((
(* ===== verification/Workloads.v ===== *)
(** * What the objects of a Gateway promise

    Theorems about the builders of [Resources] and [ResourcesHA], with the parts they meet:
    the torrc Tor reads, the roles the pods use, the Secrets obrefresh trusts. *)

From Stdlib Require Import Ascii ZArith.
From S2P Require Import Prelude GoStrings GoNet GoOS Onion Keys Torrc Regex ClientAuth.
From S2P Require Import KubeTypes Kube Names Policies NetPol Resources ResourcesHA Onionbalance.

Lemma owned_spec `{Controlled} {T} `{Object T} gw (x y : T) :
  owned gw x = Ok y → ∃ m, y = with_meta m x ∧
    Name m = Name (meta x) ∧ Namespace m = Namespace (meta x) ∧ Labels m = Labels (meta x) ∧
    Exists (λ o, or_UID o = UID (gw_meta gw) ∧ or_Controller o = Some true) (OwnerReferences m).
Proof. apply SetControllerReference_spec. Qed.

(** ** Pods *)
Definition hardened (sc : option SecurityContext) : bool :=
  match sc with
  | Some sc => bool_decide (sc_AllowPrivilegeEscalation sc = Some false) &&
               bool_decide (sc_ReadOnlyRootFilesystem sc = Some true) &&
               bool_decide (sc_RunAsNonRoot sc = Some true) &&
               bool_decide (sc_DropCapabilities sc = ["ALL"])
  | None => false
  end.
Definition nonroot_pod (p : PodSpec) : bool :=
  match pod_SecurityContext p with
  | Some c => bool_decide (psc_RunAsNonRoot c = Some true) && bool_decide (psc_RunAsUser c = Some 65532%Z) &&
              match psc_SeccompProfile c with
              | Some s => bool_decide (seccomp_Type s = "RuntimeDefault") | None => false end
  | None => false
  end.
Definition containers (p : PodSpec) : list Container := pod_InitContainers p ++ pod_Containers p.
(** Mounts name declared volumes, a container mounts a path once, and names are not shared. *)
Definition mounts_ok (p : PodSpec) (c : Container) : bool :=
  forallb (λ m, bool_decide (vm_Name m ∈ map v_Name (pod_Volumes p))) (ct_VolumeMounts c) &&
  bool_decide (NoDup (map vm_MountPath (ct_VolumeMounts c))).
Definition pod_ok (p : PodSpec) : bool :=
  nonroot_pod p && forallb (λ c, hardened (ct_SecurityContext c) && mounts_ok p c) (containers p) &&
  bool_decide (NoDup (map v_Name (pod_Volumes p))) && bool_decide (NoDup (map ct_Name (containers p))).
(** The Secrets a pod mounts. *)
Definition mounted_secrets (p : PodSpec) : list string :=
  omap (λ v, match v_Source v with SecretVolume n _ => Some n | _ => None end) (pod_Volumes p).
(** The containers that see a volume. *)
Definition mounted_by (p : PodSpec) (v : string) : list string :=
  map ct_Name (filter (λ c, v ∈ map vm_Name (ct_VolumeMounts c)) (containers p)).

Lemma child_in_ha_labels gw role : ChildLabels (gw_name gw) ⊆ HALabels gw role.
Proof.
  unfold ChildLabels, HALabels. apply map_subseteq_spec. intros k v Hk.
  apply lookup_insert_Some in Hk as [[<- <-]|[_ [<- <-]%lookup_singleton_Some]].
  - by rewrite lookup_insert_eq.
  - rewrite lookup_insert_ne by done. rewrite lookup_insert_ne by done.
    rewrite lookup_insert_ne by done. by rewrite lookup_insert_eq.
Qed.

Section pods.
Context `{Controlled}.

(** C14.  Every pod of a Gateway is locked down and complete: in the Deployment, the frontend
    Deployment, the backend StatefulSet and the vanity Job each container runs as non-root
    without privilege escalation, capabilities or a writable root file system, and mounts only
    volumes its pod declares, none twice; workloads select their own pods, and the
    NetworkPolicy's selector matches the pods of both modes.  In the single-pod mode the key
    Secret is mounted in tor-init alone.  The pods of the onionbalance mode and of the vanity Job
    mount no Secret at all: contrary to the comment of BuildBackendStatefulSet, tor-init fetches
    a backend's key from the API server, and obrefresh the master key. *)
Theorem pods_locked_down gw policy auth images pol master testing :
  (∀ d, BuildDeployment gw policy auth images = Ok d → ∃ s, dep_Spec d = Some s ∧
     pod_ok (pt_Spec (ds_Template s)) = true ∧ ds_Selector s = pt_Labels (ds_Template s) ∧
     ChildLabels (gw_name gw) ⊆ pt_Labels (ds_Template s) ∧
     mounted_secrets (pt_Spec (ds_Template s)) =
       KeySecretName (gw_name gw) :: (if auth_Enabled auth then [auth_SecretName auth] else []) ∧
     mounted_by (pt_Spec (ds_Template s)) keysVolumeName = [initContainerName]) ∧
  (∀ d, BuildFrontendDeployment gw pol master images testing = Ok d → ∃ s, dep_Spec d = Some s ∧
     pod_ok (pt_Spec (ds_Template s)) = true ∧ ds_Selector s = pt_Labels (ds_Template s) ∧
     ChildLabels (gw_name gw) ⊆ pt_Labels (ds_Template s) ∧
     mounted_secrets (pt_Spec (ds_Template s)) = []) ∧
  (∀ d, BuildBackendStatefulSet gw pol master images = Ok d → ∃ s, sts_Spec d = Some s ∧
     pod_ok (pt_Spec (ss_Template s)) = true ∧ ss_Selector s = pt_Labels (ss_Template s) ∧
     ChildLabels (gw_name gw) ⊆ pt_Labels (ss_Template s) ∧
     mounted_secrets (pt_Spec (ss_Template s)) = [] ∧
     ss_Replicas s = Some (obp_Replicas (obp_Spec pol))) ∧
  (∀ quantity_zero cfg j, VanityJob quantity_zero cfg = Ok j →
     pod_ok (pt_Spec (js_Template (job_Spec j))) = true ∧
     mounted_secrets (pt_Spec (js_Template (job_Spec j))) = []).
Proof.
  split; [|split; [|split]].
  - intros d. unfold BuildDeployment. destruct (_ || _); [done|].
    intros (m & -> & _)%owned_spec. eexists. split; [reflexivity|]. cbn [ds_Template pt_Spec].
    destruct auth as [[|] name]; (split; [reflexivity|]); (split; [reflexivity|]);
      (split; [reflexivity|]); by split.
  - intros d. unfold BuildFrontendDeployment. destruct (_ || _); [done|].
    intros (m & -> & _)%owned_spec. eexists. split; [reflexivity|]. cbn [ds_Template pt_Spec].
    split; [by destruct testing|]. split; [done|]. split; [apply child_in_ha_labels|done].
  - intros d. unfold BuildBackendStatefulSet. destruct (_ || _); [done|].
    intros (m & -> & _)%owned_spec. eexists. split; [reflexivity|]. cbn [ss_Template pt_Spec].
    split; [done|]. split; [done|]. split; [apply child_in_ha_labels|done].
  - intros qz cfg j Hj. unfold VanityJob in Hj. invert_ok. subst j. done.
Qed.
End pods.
))
#### Try it:
Restate, please, word for word the span of records running from the first line to the line bearing "match pod_SecurityContext p with", both included, and nothing outside it.

#### Result for this exercise:
(* ===== verification/Workloads.v ===== *)
(** * What the objects of a Gateway promise

    Theorems about the builders of [Resources] and [ResourcesHA], with the parts they meet:
    the torrc Tor reads, the roles the pods use, the Secrets obrefresh trusts. *)

From Stdlib Require Import Ascii ZArith.
From S2P Require Import Prelude GoStrings GoNet GoOS Onion Keys Torrc Regex ClientAuth.
From S2P Require Import KubeTypes Kube Names Policies NetPol Resources ResourcesHA Onionbalance.

Lemma owned_spec `{Controlled} {T} `{Object T} gw (x y : T) :
  owned gw x = Ok y → ∃ m, y = with_meta m x ∧
    Name m = Name (meta x) ∧ Namespace m = Namespace (meta x) ∧ Labels m = Labels (meta x) ∧
    Exists (λ o, or_UID o = UID (gw_meta gw) ∧ or_Controller o = Some true) (OwnerReferences m).
Proof. apply SetControllerReference_spec. Qed.

(** ** Pods *)
Definition hardened (sc : option SecurityContext) : bool :=
  match sc with
  | Some sc => bool_decide (sc_AllowPrivilegeEscalation sc = Some false) &&
               bool_decide (sc_ReadOnlyRootFilesystem sc = Some true) &&
               bool_decide (sc_RunAsNonRoot sc = Some true) &&
               bool_decide (sc_DropCapabilities sc = ["ALL"])
  | None => false
  end.
Definition nonroot_pod (p : PodSpec) : bool :=
  match pod_SecurityContext p with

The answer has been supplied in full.